使用LifeTrace进行碱基识别

Basecalling with LifeTrace.

作者信息

Walther D, Bartha G, Morris M

机构信息

Incyte Genomics, Inc., Palo Alto, California 94304, USA.

出版信息

Genome Res. 2001 May;11(5):875-88. doi: 10.1101/gr.177901.

DOI:10.1101/gr.177901

PMID:11337481

原文链接:https://pmc.ncbi.nlm.nih.gov/articles/PMC311100/

Abstract

A pivotal step in electrophoresis sequencing is the conversion of the raw, continuous chromatogram data into the actual sequence of discrete nucleotides, a process referred to as basecalling. We describe a novel algorithm for basecalling implemented in the program LifeTrace.

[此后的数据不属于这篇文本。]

(** C38 (bounds). Every number of the contract that a fresh status shows fits its field of
    32 bits, and is the declared number converted in two's complement; so the numbers shown
    are the declared ones, in order and none left out, if those fit, and a number that does
    not fit is shown as another one instead of being refused. *)
Theorem shown_numbers_fit `{PactoLib} `{GoMaps} pacto lr :
  let c := Loader.lr_Contract lr in
  let shown := shown_numbers (p_Status (populateContractStatus (resetDerivedStatus pacto) lr)) in
  Forall (in_range 32) shown ∧ shown = int32 <$> declared_numbers c ∧
  (Forall (in_range 32) (declared_numbers c) → shown = declared_numbers c) ∧
  ((∃ n, n ∈ declared_numbers c ∧ ¬ in_range 32 n) → shown ≠ declared_numbers c).
Proof.
  cbv zeta.
  assert (shown_numbers (p_Status (populateContractStatus (resetDerivedStatus pacto) lr)) =
    int32 <$> declared_numbers (Loader.lr_Contract lr)) as ->.
  { unfold declared_numbers. rewrite !fmap_app, <- shown_ports.
    unfold populateContractStatus. cbv zeta.
    destruct (c_Runtime _) as [rt|], (c_Scaling _) as [sc|];
      rewrite <- ?shown_scaling, <- ?shown_runtime; by destruct (bool_decide _). }
  split; [|split; [done|]].
  - apply Forall_fmap, Forall_true. intros n. by apply wrap_in_range.
  - apply int32_map_fits.
Qed.

(** A port of two digits and a lower bound of 2^32 replicas. *)
Definition wide_load : LoadResult :=
  Loader.mkLoadResult
    (mkContract (example_identity "api")
       [{| if_Name := "http"; if_Type := "http"; if_Port := Some 70; if_Visibility := "";
           if_Contract := "" |}] [] [] [] None
       (Some {| sc_Replicas := None; sc_Min := 4294967296; sc_Max := 0 |}) ∅ None)
    "yaml" None "" "".

Lemma shown_numbers_fit_witness :
  shown_numbers (p_Status (@populateContractStatus example_lib canonical_order
    (resetDerivedStatus example_pacto) wide_load)) = [70; 0].
Proof.
  destruct (@shown_numbers_fit example_lib canonical_order example_pacto wide_load)
    as (_ & Hshown & _). rewrite Hshown. reflexivity.
Defined.

End Status.
(** C8 (safety). Whatever the API answers, ensuring a revision returns; it never removes a
    revision nor changes the spec, labels or owner of one; it stores at most one new object,
    named after the Pacto, the version and the content hash (at most 253 bytes), owned by
    the Pacto and carrying the loaded version and source; when it reports success the
    revision of that name exists; and the creation event is recorded only for a revision
    that did not exist. *)
Theorem ensureRevision_safe pacto lr (s : RState W L) :
  ∃ r s', ensureRevision pacto lr s = (Ret r, s') ∧ ensured pacto lr s s' r ∧
    (len (revision_name pacto lr) ≤ 253)%nat.
Proof.
  destruct (ensureRevision_run pacto lr s) as (r & s' & ? & ?).
  exists r, s'. split_and!; [done..|]. apply revision_name_length.
Qed.

(** Ensuring is idempotent: after a success, ensuring the same revision
    again, in any later state of the same stored revisions, stores nothing new and records
    no event, and if it succeeds it names the same revision. *)
Theorem ensureRevision_idempotent pacto lr (s : RState W L) :
  ∃ r s1, ensureRevision pacto lr s = (Ret r, s1) ∧
    ∀ name (s2 : RState W L), r = Ok name → extends (revisions (st_world s1)) (revisions (st_world s2)) →
    ∃ r2 s3, ensureRevision pacto lr s2 = (Ret r2, s3) ∧ st_events s3 = st_events s2 ∧
      dom (revisions (st_world s3)) = dom (revisions (st_world s2)) ∧
      (∀ name2, r2 = Ok name2 → name2 = name).
Proof.
  destruct (ensureRevision_run pacto lr s) as (r & s1 & Hrun & Hens).
  exists r, s1. split; [done|]. intros name s2 Hr Hext.
  destruct (ens_ok _ _ _ _ _ Hens name Hr) as [-> Hdom].
  destruct (ensureRevision_run pacto lr s2) as (r2 & s3 & Hrun2 & Hens2).
  exists r2, s3. split; [done|].
  apply elem_of_dom in Hdom as [old Hold]. destruct (Hext _ _ Hold) as (new & Hnew & _).
  destruct (ens_events _ _ _ _ _ Hens2) as [[-> ->]|(e & _ & _ & Hnone & _)].
  - split_and!; [done..|]. intros name2 Hr2. by destruct (ens_ok _ _ _ _ _ Hens2 name2 Hr2).
  - congruence.
Qed.

End laws.

(** ** Synchronising all tags *)

(** Between two states of the stored revisions: nothing is lost or rewritten, and what is
    new lies in the Pacto's namespace and belongs to it. *)
Record grown (pacto : Pacto) (R R' : gmap (string * string) PactoRevision) : Prop := {
  grown_extends : extends R R';
  grown_new k new :
    R !! k = None → R' !! k = Some new →
    k.1 = p_Namespace pacto ∧ rev_Owner new = Some (p_Name pacto) ∧
    rev_PactoRef (rev_Spec new) = p_Name pacto ∧ revision_key new = k
}.

#[export] Instance grown_preorder pacto : PreOrder (grown pacto).
Proof.
  split.
  - intros R. constructor; [done|]. congruence.
  - intros R1 R2 R3 [E12 N12] [E23 N23]. constructor; [by etrans|].
    intros k new H1 H3. destruct (R2 !! k) as [old|] eqn:H2; [|by apply N23].
    destruct (E23 _ _ H2) as (n & Hn & Heq). assert (n = new) as -> by congruence.
    rewrite Heq. unfold revision_key. cbn. by apply N12.
Qed.

Lemma grown_same p q R R' : same_object p q → grown p R R' → grown q R R'.
Proof.
  intros (En & Ens & _) [He Hn]. constructor; [done|]. rewrite <- En, <- Ens. done.
Qed.

Section sync.
Context {W L : Type} `{!Clock W} `{!KubeClient W} `{!ContractLoader W L} `{!RevisionLaws W}
  `{!ContractLoaderLaws W L} `{!LoaderFrame W L}.

Lemma ensured_grown pacto lr (s s' : RState W L) r :
  ensured pacto lr s s' r →
  grown pacto (revisions (st_world s)) (revisions (st_world s')).
Proof.
  intros He. constructor; [apply He|]. intros k new Hn Hs.
  destruct (ens_new _ _ _ _ _ He _ _ Hn Hs) as [-> ->]. done.
Qed.

Lemma load_run o i a (s : RState W L) :
  ∃ r w' l', on_loader (cl_Load o i a) s =
    (Ret r, mkRState w' l' (st_events s) (st_metrics s)) ∧
    cl_Load o i a (st_world s, st_loader s) = (Ret r, (w', l')) ∧
    revisions w' = revisions (st_world s).
Proof.
  destruct (cl_Load_returns o i a (st_world s, st_loader s)) as (r & [w' l'] & E).
  exists r, w', l'. split_and!; [|done|by eapply load_frame].
  unfold on_loader, zoom. by rewrite E.
Qed.

(** When the drift report of a tag slices a digest shorter than twelve bytes. *)
Definition slices_short_digest (pacto : Pacto) (baseRef : string)
    (ociAuth : option AuthConfig) (tag : string) (s : RState W L) : Prop :=
  ∃ existing rest lr wl,
    List_Revisions (p_Namespace pacto)
      {[ LabelPactoName := p_Name pacto; LabelRevisionVersion := tag ]} (st_world s) =
      Ok (existing :: rest) ∧
    let stored := src_Digest (rev_Source (rev_Spec existing)) in
    stored ≠ "" ∧
    cl_Load (tagged_ref baseRef tag) "" ociAuth (st_world s, st_loader s) =
      (Ret (Ok lr), wl) ∧
    ResolvedDigest lr ≠ stored ∧ (len stored < 12 ∨ len (ResolvedDigest lr) < 12)%nat.

(** No slicing in the branch at hand. *)
Ltac no_short := intros (? & ? & ? & ? & ? & ? & ? & ? & ?); simplify_eq; congruence.
Lemma Reconcile_reports_load_failure_witness :
  ∃ p', run (fixed_loader (Err (Errorf "no such image")) []) =
      (Ret (Ok (Status.requeueInterval example_pacto)),
       mkRState (Update_Pacto_Status (KubeClient := cluster_client) p' small_cluster).2 tt
         [mkEvent ("prod", "api") EventTypeWarning "ContractInvalid" "no such image"]
         (Metrics.RecordContractStatus "prod" "api" ContractStatusNonCompliant)) ∧
    ContractStatus (p_Status p') = ContractStatusNonCompliant.
Proof.
  destruct (@Reconcile_reports_load_failure latin1_tables example_lib canonical_order
    list_store list_store_laws Credentials.example_codec cluster unit cluster_clock
    cluster_client (fixed_loader (Err (Errorf "no such image")) []) cluster_network
    cluster_laws cluster_network_frame (fixed_loader_laws _ _) (fixed_loader_frame _ _)
    "prod" "api" small_state example_pacto "no such image" (issue "" "no such image")
    small_cluster tt eq_refl
    (load_fails (ContractLoader0 := fixed_loader (Err (Errorf "no such image")) [])
      example_pacto small_state None (Errorf "no such image") small_cluster tt
      eq_refl eq_refl)) as (p' & Hrun & (Hn & Hns & _) & Hst & _).
  exists p'. split; [|exact Hst]. unfold run. rewrite Hrun.
  cbn [Update_Pacto_Status cluster_client]. unfold update_pacto. rewrite Hn, Hns.
  reflexivity.
Defined.

(** The workload does not exist, so the stored Pacto is NonCompliant; the revision of the
    contract has been created. *)
Example run_ex :
  let s' := (run (fixed_loader (Ok loaded) ["1.0.0"])).2 in
  (ContractStatus ∘ p_Status <$> cl_pactos (st_world s') !! ("prod", "api")) =
    Some ContractStatusNonCompliant ∧
  size (cl_revisions (st_world s')) = 1%nat ∧
  (ev_Reason <$> st_events s') = ["RevisionCreated"; "ValidationFailed"].
Proof. vm_compute. auto. Qed.
End examples.

End Reconcile.
(* ===== verification/Isolation.v ===== *)
(** * Contracts with credentials are reconciled in isolation

    A Pacto with a pull secret may name an artefact that others must not see, and the
    loader is shared by all workers. [Reconcile] on the loader of [internal/loader] asks the
    registry with the credentials of this Pacto only, in whatever it loads (the contract,
    the list of its tags, the contract of every tag), and with a pull secret it neither
    reads the shared caches nor leaves anything in them. Both are statements about two runs:
    the proof is a relational logic of computations on two loaders, in the style of the
    noninterference proofs of programming languages. *)

From S2P Require Import Prelude GoStrings GoMaps GoFmt Contract V1alpha1 Conditions.
From S2P Require Import Observer Images Validator Credentials Prober Metrics Loader.
From S2P Require Import Overrides Kube Cluster Readiness Status Verdict Revisions Reconcile.
From stdpp Require Import options.
#[local] Set Default Proof Using "Type*".

Module Isolation.
Import Reconcile.
Import Credentials(AuthConfig).

(** ** Runs on two loaders *)

Definition with_loader {W L} (l : L) (s : RState W L) : RState W L :=
  mkRState (st_world s) l (st_events s) (st_metrics s).

Lemma with_own_loader {W L} (s : RState W L) : with_loader (st_loader s) s = s.
Proof. by destruct s. Qed.

Section relation.
Context {W L : Type} (R : L → L → Prop).
Implicit Types s : RState W L.

(** From the same state up to related loaders, both computations have the same outcome and
    end in the same state, up to related loaders. *)
Definition unaware {A} (m k : M (RState W L) A) : Prop :=
  ∀ s l, R (st_loader s) l →
    ∃ l', k (with_loader l s) = ((m s).1, with_loader l' (m s).2) ∧
          R (st_loader (m s).2) l'.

Like Phred, currently the most widely used basecalling software program, LifeTrace takes processed trace data as input. It was designed to be tolerant to variable peak spacing by means of an improved peak-detection algorithm that emphasizes local chromatogram information over global properties. LifeTrace is shown to generate high-quality basecalls and reliable quality scores. It proved particularly effective when applied to MegaBACE capillary sequencing machines. In a benchmark test of 8372 dye-primer MegaBACE chromatograms, LifeTrace generated 17% fewer substitution errors, 16% fewer insertion/deletion errors, and 2.4% more aligned bases to the finished sequence than did Phred. For two sets totaling 6624 dye-terminator chromatograms, the performance improvement was 15% fewer substitution errors, 10% fewer insertion/deletion errors, and 2.1% more aligned bases. The processing time required by LifeTrace is comparable to that of Phred. The predicted quality scores were in line with observed quality scores, permitting direct use for quality clipping and in silico single nucleotide polymorphism (SNP) detection. Furthermore, we introduce a new type of quality score associated with every basecall: the gap-quality. It estimates the probability of a deletion error between the current and the following basecall. This additional quality score improves detection of single basepair deletions when used for locating potential basecalling errors during the alignment. We also describe a new protocol for benchmarking that we believe better discerns basecaller performance differences than methods previously published.

摘要

电泳测序中的关键步骤是将原始的连续色谱图数据转换为离散核苷酸的实际序列，这一过程称为碱基识别。我们描述了一种在LifeTrace程序中实现的用于碱基识别的新算法。与目前使用最广泛的碱基识别软件程序Phred一样，LifeTrace将处理后的痕量数据作为输入。它通过一种改进的峰检测算法设计为能够容忍可变的峰间距，该算法更强调局部色谱图信息而非全局特性。结果表明，LifeTrace能生成高质量的碱基识别结果和可靠的质量得分。在应用于MegaBACE毛细管测序仪时，它被证明特别有效。在对8372个染料引物MegaBACE色谱图的基准测试中，与Phred相比，LifeTrace产生的替换错误减少了17%，插入/缺失错误减少了16%，与完成序列的比对碱基增加了2.4%。对于总共6624个染料终止剂色谱图的两组数据，性能提升为替换错误减少15%，插入/缺失错误减少10%，比对碱基增加2.1%。LifeTrace所需的处理时间与Phred相当。预测的质量得分与观察到的质量得分一致，可直接用于质量剪切和计算机单核苷酸多态性（SNP）检测。此外，我们引入了一种与每个碱基识别相关的新型质量得分：间隙质量。它估计当前碱基识别与下一个碱基识别之间发生缺失错误的概率。当用于在比对过程中定位潜在的碱基识别错误时，这种额外的质量得分可改善单碱基对缺失的检测。我们还描述了一种新的基准测试方案，我们认为它比以前发表的方法能更好地辨别碱基识别器的性能差异。